Transonic flows of single-phase supercritical fluids over thin airfoils

摘要

A small-disturbance model for a steady, two-dimensional, inviscid and transonic flow of a single-phase real gas around a thin airfoil is presented. The approach explores the nonlinear interactions among near-sonic speed of the flow, small thickness ratio of the airfoil and upstream properties of the fluid. The gas thermodynamic properties are related by a general equation of state. Information about thermodynamic modelling of the gas is lumped into one similarity parameter, K-G, related to the fundamental derivative of gas dynamics. The flow field is described by a modified transonic small-disturbance problem. The theory applies to any working fluid of interest. Model problems are derived for steam flows described by the perfect, van der Waals, virial and Redlich-Kwong gas equations of state.
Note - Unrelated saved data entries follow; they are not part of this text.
Lemma pop_below_ok (ack_id : Z) (window : list segment) (low high : Z) :
  window_ok window low high -> ack_id <= high ->
  window_ok (pop_below ack_id window) ack_id high.
Proof.
  intros (Hsorted & Hall & Hlow) Hack.
  pose proof (pop_below_all_acked ack_id window Hsorted) as Hacked.
  destruct (pop_below_suffix ack_id window) as (popped & Happ & _).
  rewrite Happ, map_app in Hsorted. rewrite Happ in Hall.
  apply Forall_app in Hall. destruct Hall as (_ & Hall).
  split; [|split].
  - clear - Hsorted. induction popped as [|x popped IH]; cbn [map app] in Hsorted.
    + exact Hsorted.
    + inversion Hsorted; subst. apply IH. assumption.
  - rewrite Forall_forall in *. intros sg Hin.
    specialize (Hall sg Hin). specialize (Hacked sg Hin). lia.
  - exact Hack.
Qed.

Lemma pop_below_none (ack_id : Z) (window : list segment) :
  Forall (fun sg => ack_id <= fst sg) window -> pop_below ack_id window = window.
Proof.
  intros Hall. destruct window as [|sg rest]; [reflexivity|]. cbn [pop_below].
  inversion Hall as [|? ? Hsg _]; subst.
  replace (fst sg <? ack_id) with false by (symmetry; apply Z.ltb_ge; exact Hsg).
  reflexivity.
Qed.

(** ** Reno: which block changes which names *)

Lemma reno_frame_refl (s : Reno.Sender) : reno_frame s s.
Proof. unfold reno_frame. split_all; reflexivity. Qed.
(* ===== verification/_CoqProject ===== *)
-Q . S2P
Prelude.v
Config.v
Sockets.v
FlatMap.v
File.v
FreeList.v
FileBackend.v
Store.v
Snapshot.v
Tree.v
StoreSpec.v
CommitSpec.v
CommitView.v
CommitProps.v
CommitTotal.v
OpenProps.v
Lock.v
Ranges.v
LockUtil.v
Messages.v
ClientTransaction.v
CommitMessages.v
ClientCommit.v
Scheduler.v
World.v
LockTable.v
Client.v
LockProps.v
ReleaseProps.v
Reads.v
Commits.v
CommitCheck.v
Server.v
ReadProps.v
AnswerProps.v
ClientDatabase.v
ClientServer.v
ClientView.v
ClientEffects.v
ClientOps.v
ClientProps.v
ClientRun.v
Invariant.v
ValidateOps.v
ServerOps.v
CommitOps.v
BeginOps.v
ClientBegin.v
OpenOps.v
OpenClose.v
ServeOps.v
Deadlock.v
ServerProps.v
CommitCorrect.v
ClientServed.v
Examples.v
Layout.v
Wire.v
Replies.v
Transport.v
Queues.v
MultiBlob.v
MultiBlobOps.v
MultiBlobProps.v
MultiBlobServed.v
SessionLock.v
MapCount.v
SessionHandles.v
Connections.v
Disk.v
DeltaOps.v
Accounting.v
Placing.v
Stored.v
NewTree.v
Collect.v
Held.v
Readers.v
Durable.v
History.v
Predictions are compared according to the various gas models under various free-stream operating conditions from low subcritical to high supercritical thermodynamic states to gain insights into the sensitivity of the small-disturbance problem solution to thermodynamic modelling of the gas. Results show that transonic flows are independent of gas modelling at low subcritical thermodynamic conditions. However, at near-critical and supercritical thermodynamic conditions, transonic flow behaviour is significantly sensitive to gas modelling and variations of K-G. The upstream flow critical Mach number increases as the flow approaches thermodynamic critical state and a wider range of upstream Mach numbers can be found where pressure drag is zero. However, at supercritical conditions, K-G increases, resulting in lower critical Mach numbers and higher pressure drags.